(TASK DIRECTIONS) When the string "Theorem" appears in a line of the records, show the whole line.

::: PROVIDED DATA :::

Lemma feed_performance_counts_witness :
  exists e,
    engagement Sample.now (Some Sample.threeArticles) (Some Sample.feedList)
      Range7 = Some e
    /\ map FeedPerformance.total (Engagement.feedPerformance e) = [2; 1]
    /\ Forall (fun entry =>
                 FeedPerformance.total entry =
                 countIf (ofFeed (FeedPerformance.feedId entry))
                   (filteredArticles Sample.now (Some Sample.threeArticles)
                      Range7))
         (Engagement.feedPerformance e).
Proof.
  eexists. split; [reflexivity |]. split; [reflexivity |].
  pose proof (feed_performance_counts Sample.now (Some Sample.threeArticles)
                (Some Sample.feedList) Range7 _ eq_refl) as H.
  cbv zeta in H. eapply Forall_impl; [| exact H].
  intros entry [Ht _]. exact Ht.
Defined.

Lemma positive_totals_kept (feedsById : JSMap.t Z Feed)
    (totals : JSMap.t Z Counts.t) :
  Forall (fun kv => 0 < Counts.total (snd kv)) totals ->
  filter (fun item => 0 <? FeedPerformance.total item)
    (map (feedPerformanceOf feedsById) (JSMap.entries totals))
  = map (feedPerformanceOf feedsById) (JSMap.entries totals).
Proof.
  unfold JSMap.entries.
  induction 1 as [| [k stats] l Hkv Hl IH]; cbn [map filter];
    [reflexivity |].
  cbn [feedPerformanceOf FeedPerformance.total snd] in *.
  apply Z.ltb_lt in Hkv. rewrite Hkv. f_equal. exact IH.
Qed.
(** * devstack-monitor-analysis: the forensic pipeline, embedded and verified

    The development follows the repository's layout:

    - [Py]         the Python text primitives the report programs rely on
                   ([str.strip], [str.split(' ', 1)], insertion-ordered
                   [dict]);
    - [Yara]       the Python program embedded in [advanced-yara-tool.sh],
                   which turns the YARA output file into the JSON result
                   document;
    - [Sh]         a small monad for shell scripts: a trace of observable
                   effects, early [exit], and foreground processes that may
                   never return;
    - [YaraScript], [MultiTool]
                   the control flow of [advanced-yara-tool.sh] and
                   [multi-tool-forensic.sh]: the argument guard, the tool
                   steps and the JSON output;
    - [Pipeline]   the job state machine, the failure policies and the
                   orchestrator of the backend service, which the frontend
                   page [src/pages/ForensicsClean.tsx] polls;
    - [Custom]     the Python program of the custom analysis step of
                   [multi-tool-forensic.sh];
    - [Cn]         the class-name joiner [src/utils/cn.ts].

    Definitions come first, properties after them. *)

From Stdlib Require Import ZArith NArith String Ascii Permutation.
From stdpp Require Import gmap strings list fin_maps sorting.

Local Open Scope nat_scope.

(* stdpp's solvers clear hypotheses that are already gone. *)
Set Warnings "-clear-no-such-hyp,-register-all".

(* ===================================================================== *)
(** ** Python text primitives *)
(* ===================================================================== *)

Module Py.
(** * eirenewatch: the task-lifecycle engine and the manager pool

    A shallow embedding of [runTask], [TaskManager], [ManagerPool] and
    [defineConfigWatcher], with the properties of the retry loop, of the
    per-slot manager and of the pool reconciliation stated over it.

    Conventions of the embedding:
    - JavaScript numbers that count attempts or milliseconds are integers
      ([Z]); [retry.retries], which the code compares with a counter but
      never checks, is any rational ([Q]), NaN and the infinities being
      left out;
    - user callbacks ([launch], [teardown]) are represented by their
      outcomes, supplied by an environment;
    - asynchronous code is cut at its [await]s: the code between two
      suspension points is one function on an explicit state, and the
      effects it has on the outside world are returned as a list of
      observations, oldest first. *)

From Stdlib Require Import ZArith QArith Lia.
From stdpp Require Import base option list gmap strings.

(** ** Task templates (mod/types.ts) *)

Module Types.

(** [Retry]: optional fields are [option]s, read with [??]. [retries] is
    a [number] that nothing forces to be an integer. *)
Record Retry := {
  factor : option Z;
  maxTimeout : option Z;
  minTimeout : option Z;
  retries : Q
}.

(** How a user-supplied [teardown] handler ends. *)
Inductive TeardownOutcome := TeardownResolves | TeardownRejects.

(** [TaskTemplate]; [name], [id], [cwd] and [throttleOutput] only reach the
    logger and [createSpawn] and are left out; [launch] is represented by
    the environment of the retry loop; [teardown] is [None] when the
    template has no handler. *)
Record TaskTemplate := {
  initialRun : bool;
  interruptible : bool;
  persistent : bool;
  retry : Retry;
  teardown : option TeardownOutcome
}.
(** The path [handle_fout] hands back for a request without a newline is
    new: it exists neither before the call nor after it (no directory the
    call makes is the path returned).  The call fails in two ways only:
    with Python's [RecursionError], or with the [OSError] of [os.makedirs]
    for an output directory that was not there. *)
Theorem handle_fout_result_is_new
    (fout : string) (dirout : option string) (w w' : world) (o : outcome string) :
  no_newline fout = true ->
  (forall d, dirout = Some d -> no_newline d = true) ->
  Gen.handle_fout fout dirout w = (o, w') ->
  match o with
  | Returns r => (r ∉ fs w') /\ (r ∉ fs w)
  | Raises e =>
      e = RecursionError
      \/ (exists a d, e = OSError a /\ dirout = Some d /\ d <> "" /\ d ∉ fs w)
  end.
Proof.
  intros Hnl Hdir Hrun.
  destruct (handle_fout_outcome fout dirout w w' o Hnl Hdir Hrun) as [Hg Ho].
  destruct o as [r|e]; [|exact Ho].
  split; [exact Ho|]. intros Hin. apply Ho. by apply Hg.
Qed.
(* ===== verification/StreamBuf.v ===== *)
(** The byte buffers: [class StreamBuf] ([StreamBuf.cpp], [StreamBuf.h]) and
    [class Payload] ([Payload.h], [Payload-inl.h]).

    [buf_] is the whole vector, so [capacity] is its length; only the first
    [in_use_] octets count.  A [char] is the octet it is made of.  Both classes
    implement a queue of octets: [content] is the queue a [StreamBuf] holds, and
    [pending] the one a [Payload] and the buffer it overflows into hold together. *)
From S2P Require Import Prelude.

(** [class StreamBuf] *)
Record StreamBuf := mk_StreamBuf { in_use_ : Z; buf_ : list Z }.

Definition empty_StreamBuf : StreamBuf := mk_StreamBuf 0 [].

Definition sb_size (b : StreamBuf) : Z := in_use_ b.
Definition sb_isEmpty (b : StreamBuf) : bool := sb_size b =? 0.
Definition sb_capacity (b : StreamBuf) : Z := zlen (buf_ b).
Definition sb_tailroom (b : StreamBuf) : Z := u64 (sb_capacity b - sb_size b).
Definition sb_addTailContent (b : StreamBuf) (size : Z) : StreamBuf :=
  mk_StreamBuf (u64 (in_use_ b + size)) (buf_ b).
Definition sb_clear (b : StreamBuf) : StreamBuf := mk_StreamBuf 0 (buf_ b).

(** [std::vector::resize] throws beyond [max_size()]. *)
Definition vector_resize (v : list Z) (n : Z) : outcome (list Z) :=
  if SSIZE_MAX <? n then Throw (length_error "vector::_M_default_append")
  else Ret (str_resize v n).

Definition sb_reserve (b : StreamBuf) (new_size : Z) : outcome StreamBuf :=
  if new_size <? zlen (buf_ b) then Ret b
  else v ← vector_resize (buf_ b) new_size; Ret (mk_StreamBuf (in_use_ b) v).

Definition sb_ensure (b : StreamBuf) (extra_capacity : Z) : outcome StreamBuf :=
  sb_reserve b (u64 (sb_size b + extra_capacity)).

Definition sb_shrink_to_fit (b : StreamBuf) : outcome StreamBuf :=
  v ← vector_resize (buf_ b) (in_use_ b); Ret (mk_StreamBuf (in_use_ b) v).
Lemma step_quiet c c' : conn_step c c' -> ~ asks_for_output c -> ~ asks_for_output c'.
Proof.
  destruct 1 as [c mem len c' H|c t|c c' H|c n r l c' H|c b|c].
  - by apply (send_quiet c mem len).
  - done.
  - by apply onPollOut_quiet.
  - unfold sys_read in H. destruct (isClosed c); [by injection H as _ _ <-|].
    destruct (reads (os c)) as [|[d| | |] rest]; try (by injection H as _ _ <-).
    destruct (zlen d <=? n); by injection H as _ _ <-.
  - done.
  - apply close_quiet.
Qed.

(** C28: no connection ever asks epoll for EPOLLOUT.  [updateSubscription] would,
    but it is only called when there is nothing left to send; so in every state
    a connection can reach -- with output queued after an EAGAIN as well -- the
    kernel is asked for input alone, and nothing calls [onPollOut] when the
    socket becomes writable again. *)
Theorem never_polls_for_output epfd fd k c0 c :
  new_Connection epfd fd k = Ret c0 -> rtc conn_life c0 c -> interest (os c) <> Some true.
Proof.
  intros Hnew Hr. change (~ asks_for_output c).
  assert (~ asks_for_output c0) as H0.
  { unfold new_Connection in Hnew. destruct (epfd <? 0); [done|]. destruct (fd <? 0); [done|].
    destruct (ctl k); [|done]. by injection Hnew as <-. }
  clear Hnew. induction Hr as [|c1 c2 c3 H12 _ IH]; [done|]. apply IH. destruct H12 as [c1 c2 H12|c1 m]; [by eapply step_quiet|done].
Qed.
Lemma apply_frames_ok fs s s' out :
  impl_ok s -> apply_frames char_signed s fs = Ret (s', out) -> impl_ok s' /\ zlen out <= 10 * zlen fs.
Proof.
  revert s s' out. induction fs as [|f fs IH]; intros s s' out Hs; cbn [apply_frames]; [by intros [= <- <-]|].
  destruct (apply_frame char_signed s f) as [[s1 out1]| |] eqn:E1; try done. cbn [mbind outcome_bind].
  destruct (apply_frames char_signed s1 fs) as [[s2 out2]| |] eqn:E2; try done. cbn [mbind outcome_bind]. intros [= <- <-].
  destruct (apply_frame_ok _ _ _ _ Hs E1) as (Hs1 & _ & ?). destruct (IH _ _ _ Hs1 E2) as [? ?].
  rewrite zlen_cons, zlen_app. split; [done|lia].
Qed.

(** Receiving again changes nothing. *)
Lemma receiveFrames_again fs p s c m :
  impl_ok s -> partial_frame char_signed p -> zlen (sent c) + 64 * (zlen fs + 1) < 2 ^ 60 -> serves s c fs p m ->
  serves s c fs p ('(s, c, buf) ← m; receiveFrames char_signed raw s c buf).
Proof.
  intros Hs Hp Hsz. unfold serves.
  destruct (apply_frames char_signed (with_current s None) fs) as [[s' out]|e|u] eqn:E; [|by intros ->|by intros ->].
  intros (s2 & c' & buf' & -> & Hcur & Hs2 & Hc' & Hsent & Hb' & Hu). cbn [mbind outcome_bind].
  assert (impl_ok (with_current s None)) as Hs0 by (destruct Hs; by split).
  destruct (apply_frames_ok _ _ _ _ Hs0 E) as [_ Hout]. pose proof (zlen_nonneg fs).
  pose proof (receiveFrames_ok [] p s2 c' buf' Hs2 Hc' Hb' (Forall_nil_2 _) Hp Hu) as Hag.
  unfold serves in Hag. cbn [apply_frames] in Hag.
  destruct Hag as (s3 & c3 & buf3 & -> & Hcur3 & ? & ? & Hs3 & ? & ?).
  { rewrite Hsent, zlen_app. change (zlen []) with 0. lia. }
  exists s3, c3, buf3. split; [done|]. split; [by rewrite Hcur3|]. rewrite app_nil_r in Hs3. by rewrite Hs3.
Qed.

Lemma with_preface_id s : prefaceReceived_ s = true -> with_preface s = s.
Proof. destruct s. cbn. by intros ->. Qed.

(** What the connection owes before anything is read: the preface. *)
Definition expected_preface (s : Impl) : list Z := if prefaceReceived_ s then [] else CLIENT_PREFACE.

Lemma onInput_ok fs p s c buf :
  impl_ok s -> sender_ok c -> sb_ok buf -> Forall (frame_ok char_signed) fs -> partial_frame char_signed p ->
  prefaceReceived_ s = true \/ currentFrameHeader_ s = None ->
  unread s buf = expected_preface s ++ concat (map frame_wire fs) ++ p ->
  zlen (sent c) + 64 * (zlen fs + 1) < 2 ^ 60 ->
  serves (with_preface s) c fs p (Impl_onInput char_signed raw s c buf).
Proof.
  intros Hs Hc Hb Hfs Hp Hpre Hu Hsz. unfold Impl_onInput, expected_preface in *.
  assert (impl_ok (with_preface s)) as Hs0 by (destruct Hs; by split).
  destruct (prefaceReceived_ s) eqn:Epre.
  { cbn [mbind outcome_bind]. rewrite with_preface_id in * by done. by apply receiveFrames_ok. }
  destruct Hpre as [|Hcur]; [done|]. unfold unread in Hu. rewrite Hcur in Hu. cbn [app] in Hu.
  apply receiveFrames_again; [done|done|done|]. unfold receivePreface.
  pose proof (zlen_content buf Hb) as Hz. rewrite Hu, zlen_app in Hz.
  pose proof (zlen_nonneg (concat (map frame_wire fs) ++ p)). change (zlen CLIENT_PREFACE) with 24 in *. unfold sb_size.
  destruct (Z.ltb_spec (in_use_ buf) 24); [lia|].
  pose proof (slice_content buf _ _ Hb Hu) as Hsl. change (zlen CLIENT_PREFACE) with 24 in Hsl. rewrite Hsl. cbn [mbind outcome_bind].
  rewrite bool_decide_eq_true_2 by done. cbn [negb].
  destruct (sb_advance_ok buf 24 Hb) as (buf' & -> & Hb' & Hcn & _); [lia|]. cbn [mbind outcome_bind].
  apply receiveFrames_ok; try done. unfold unread. cbn. rewrite Hcur, Hcn, Hu. by rewrite drop_app_length'.
Qed.


(** ** Input in pieces *)

(** Pieces of input as they are read: each is appended to the buffer, and the
    transport is told ([Connection::onPollIn]). *)
Fixpoint feed (s : Impl) (c : C) (buf : StreamBuf) (chunks : list (list Z)) : outcome (Impl * C * StreamBuf) :=
  match chunks with
  | [] => Ret (s, c, buf)
  | d :: ds =>
      buf ← sb_write buf d;
      '(s, c, buf) ← Impl_onInput char_signed raw s c buf;
      feed s c buf ds
  end.

Lemma apply_frames_app fs1 fs2 s :
  apply_frames char_signed s (fs1 ++ fs2)
  = '(s, out1) ← apply_frames char_signed s fs1; '(s, out2) ← apply_frames char_signed s fs2; Ret (s, out1 ++ out2).
Proof.
  revert s. induction fs1 as [|f fs1 IH]; intros s; cbn [apply_frames app].
  - cbn [mbind outcome_bind]. by destruct (apply_frames char_signed s fs2) as [[??]| |].
  - destruct (apply_frame char_signed s f) as [[s1 o1]| |]; cbn [mbind outcome_bind]; [|done|done]. rewrite IH.
    destruct (apply_frames char_signed s1 fs1) as [[s2 o2]| |]; cbn [mbind outcome_bind]; [|done|done].
    destruct (apply_frames char_signed s2 fs2) as [[s3 o3]| |]; cbn [mbind outcome_bind]; [|done|done].
    by rewrite (assoc_L (++)).
Qed.

Lemma apply_frames_preface fs s s' out :
  apply_frames char_signed s fs = Ret (s', out) -> prefaceReceived_ s' = prefaceReceived_ s.
Proof.
  revert s s' out. induction fs as [|f fs IH]; intros s s' out; cbn [apply_frames]; [by intros [= <- <-]|].
  destruct (apply_frame char_signed s f) as [[s1 out1]| |] eqn:E1; try done. cbn [mbind outcome_bind].
  destruct (apply_frames char_signed s1 fs) as [[s2 out2]| |] eqn:E2; try done. cbn [mbind outcome_bind]. intros [= <- <-].
  rewrite (IH _ _ _ E2). revert E1. unfold apply_frame. destruct (f_body f).
  - destruct (f_id f =? 0); [done|]. by destruct (bool_decide _).
  - destruct (reprs_apply _ _ _) as [[??]| |]; try done. by intros [= <- <-].
  - destruct (f_id f =? 0); [done|]. by intros [= <- <-].
  - by destruct (ack f); intros [= <- <-].
  - by intros [= <- <-].
  - destruct (f_id f =? 0); [|destruct (streams_ s !! f_id f); [|by intros [= <- <-]]];
      destruct (open_window _ _ _); try done; by intros [= <- <-].
  - by intros [= <- <-].
Qed.

(** A cut anywhere falls behind some whole frames and inside the next. *)
Lemma cut_frames fs p x y :
  Forall (frame_ok char_signed) fs -> partial_frame char_signed p -> x ++ y = concat (map frame_wire fs) ++ p ->
  exists fs1 fs2 p1, fs = fs1 ++ fs2 /\ x = concat (map frame_wire fs1) ++ p1 /\ partial_frame char_signed p1 /\
    p1 ++ y = concat (map frame_wire fs2) ++ p.
Proof.
  intros Hfs Hp. revert x. induction Hfs as [|f fs Hf Hfs IH]; intros x Hx.
  - exists [], [], x. split; [done|]. split; [done|]. split; [|done]. destruct Hp as (f & rest & Hf & Hw & Hne).
    exists f, (y ++ rest). cbn in Hx. rewrite Hw, <- Hx, <- (assoc_L (++)). split; [done|]. split; [done|].
    by intros [_ ?]%app_eq_nil.
  - cbn [map concat] in Hx. rewrite <- (assoc_L (++)) in Hx. destruct (decide (length (frame_wire f) <= length x)%nat) as [Hle|Hlt].
    + assert (x = frame_wire f ++ drop (length (frame_wire f)) x) as Hsp.
      { rewrite <- (take_drop (length (frame_wire f)) x) at 1. f_equal. apply (f_equal (take (length (frame_wire f)))) in Hx.
        by rewrite take_app_length, take_app_le in Hx by done. }
      rewrite Hsp, <- (assoc_L (++)) in Hx. apply (inj (frame_wire f ++.)) in Hx.
      destruct (IH _ Hx) as (fs1 & fs2 & p1 & -> & Hx1 & Hp1 & Hy). exists (f :: fs1), fs2, p1.
      split; [done|]. split; [|done]. cbn [map concat]. by rewrite <- (assoc_L (++)), <- Hx1.
    + exists [], (f :: fs), x. split; [done|]. split; [done|]. split; [|by cbn [map concat]; rewrite <- (assoc_L (++))].
      exists f, (drop (length x) (frame_wire f)).
      assert (take (length x) (frame_wire f) = x) as Ht.
      { apply (f_equal (take (length x))) in Hx. by rewrite take_app_length, take_app_le in Hx by lia. }
      split; [done|]. split; [by rewrite <- Ht at 1; rewrite take_drop|].
      intros E. apply (f_equal length) in E. rewrite length_drop in E. change (length []) with 0%nat in E. lia.
Qed.

Lemma partial_no_frame f x : frame_ok char_signed f -> ~ partial_frame char_signed (frame_wire f ++ x).
Proof.
  intros Hf (f0 & rest & Hf0 & Hw & Hne). pose proof Hw as Hl. unfold frame_wire in Hw. rewrite <- !(assoc_L (++)) in Hw.
  apply app_inj_1 in Hw as [Hh _]; [|done]. apply header_wire_inj in Hh; [|apply Hf0|apply Hf].
  assert (zlen (payload f0) = zlen (payload f)) as Hz by by injection Hh.
  apply (f_equal zlen) in Hl. rewrite !zlen_app, !frame_wire_length in Hl. apply Hne.
  pose proof (zlen_nonneg x). destruct rest; [done|]. rewrite zlen_cons in Hl. pose proof (zlen_nonneg rest). lia.
Qed.

Lemma in_use_unread s buf : sb_ok buf -> in_use_ buf <= zlen (unread s buf).
Proof. intros Hb. unfold unread. rewrite zlen_app, zlen_content by done. match goal with |- context [zlen ?l] => pose proof (zlen_nonneg l) end. lia. Qed.

(** What follows a piece: the rest of the pieces, on what the piece left. *)
Lemma serves_bind s c fs1 fs2 p1 p m k :
  serves s c fs1 p1 m ->
  (forall s2 c2 b2 s' out, apply_frames char_signed (with_current s None) fs1 = Ret (s', out) -> with_current s2 None = s' ->
     impl_ok s2 -> sender_ok c2 -> sent c2 = sent c ++ out -> sb_ok b2 -> unread s2 b2 = p1 ->
     serves s2 c2 fs2 p (k s2 c2 b2)) ->
  serves s c (fs1 ++ fs2) p ('(s, c, b) ← m; k s c b).
Proof.
  unfold serves. intros Hm Hk. rewrite apply_frames_app.
  destruct (apply_frames char_signed (with_current s None) fs1) as [[s1 out1]|e|u]; [|by rewrite Hm|by rewrite Hm].
  destruct Hm as (s2 & c2 & b2 & -> & Hcur & Hs2 & Hc2 & Hsent & Hb2 & Hu). cbn [mbind outcome_bind].
  specialize (Hk s2 c2 b2 s1 out1 eq_refl Hcur Hs2 Hc2 Hsent Hb2 Hu). rewrite Hcur in Hk.
  destruct (apply_frames char_signed s1 fs2) as [[s3 out3]|e|u]; cbn [mbind outcome_bind]; [|done|done].
  destruct Hk as (s4 & c4 & b4 & -> & ? & ? & ? & Hs4 & ?). exists s4, c4, b4. repeat (split; [done|]).
  split; [by rewrite Hs4, Hsent, <- (assoc_L (++))|done].
Qed.

Lemma feed_ok chunks : forall fs p s c buf,
  impl_ok s -> sender_ok c -> sb_ok buf -> Forall (frame_ok char_signed) fs -> partial_frame char_signed p ->
  prefaceReceived_ s = true -> Forall (Forall octet) chunks -> partial_frame char_signed (unread s buf) ->
  unread s buf ++ concat chunks = concat (map frame_wire fs) ++ p -> zlen (unread s buf) + zlen (concat chunks) < 2 ^ 60 ->
  zlen (sent c) + 64 * (zlen fs + 1) < 2 ^ 60 ->
  serves s c fs p (feed s c buf chunks).
Proof.
  induction chunks as [|d ds IH]; intros fs p s c buf Hs Hc Hb Hfs Hp Hpre Hoct Hpart Hu Hsz Hsent; cbn [feed concat] in *.
  - rewrite app_nil_r in Hu. destruct Hfs as [|f fs Hf Hfs].
    + exists s, c, buf. rewrite app_nil_r. by repeat (split; [done|]).
    + exfalso. rewrite Hu in Hpart. cbn [map concat] in Hpart. rewrite <- (assoc_L (++)) in Hpart.
      by apply partial_no_frame in Hpart.
  - inversion Hoct as [|? ? Hd Hds]; subst. rewrite zlen_app in Hsz. pose proof (zlen_nonneg (concat ds)).
    pose proof (in_use_unread s buf Hb).
    destruct (sb_write_ok buf d Hb Hd) as (b1 & -> & Hb1 & Hcn1 & _); [unfold SSIZE_MAX; lia|]. cbn [mbind outcome_bind].
    assert (unread s b1 = unread s buf ++ d) as Hu1 by (unfold unread; by rewrite Hcn1, (assoc_L (++))).
    rewrite (assoc_L (++)), <- Hu1 in Hu.
    destruct (cut_frames fs p _ _ Hfs Hp Hu) as (fs1 & fs2 & p1 & -> & Hx & Hp1 & Hy).
    apply Forall_app in Hfs as [Hfs1 Hfs2]. rewrite zlen_app in Hsent. pose proof (zlen_nonneg fs1). pose proof (zlen_nonneg fs2).
    assert (zlen p1 <= zlen (unread s b1)) as Hzp.
    { rewrite Hx, zlen_app. pose proof (zlen_nonneg (concat (map frame_wire fs1))). lia. }
    apply serves_bind with (p1 := p1).
    + pose proof (onInput_ok fs1 p1 s c b1 Hs Hc Hb1 Hfs1 Hp1 (or_introl Hpre)) as Hin.
      unfold expected_preface in Hin. rewrite Hpre, with_preface_id in Hin by done. apply Hin; [done|lia].
    + intros s2 c2 b2 s' out Happ Hcur Hs2 Hc2 Hout Hb2 Hu2.
      assert (impl_ok (with_current s None)) as Hs0 by (destruct Hs; by split).
      destruct (apply_frames_ok _ _ _ _ Hs0 Happ) as [_ Hzo]. apply apply_frames_preface in Happ.
      rewrite Hu1, zlen_app in Hzp. apply IH; try done.
      * rewrite <- Hpre. change (prefaceReceived_ s) with (prefaceReceived_ (with_current s None)). by rewrite <- Happ, <- Hcur.
      * by rewrite Hu2.
      * by rewrite Hu2.
      * rewrite Hu2. lia.
      * rewrite Hout, zlen_app. lia.
Qed.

:::

(SOLVED PROBLEM)
Theorem handle_fout_result_is_new
Theorem never_polls_for_output epfd fd k c0 c :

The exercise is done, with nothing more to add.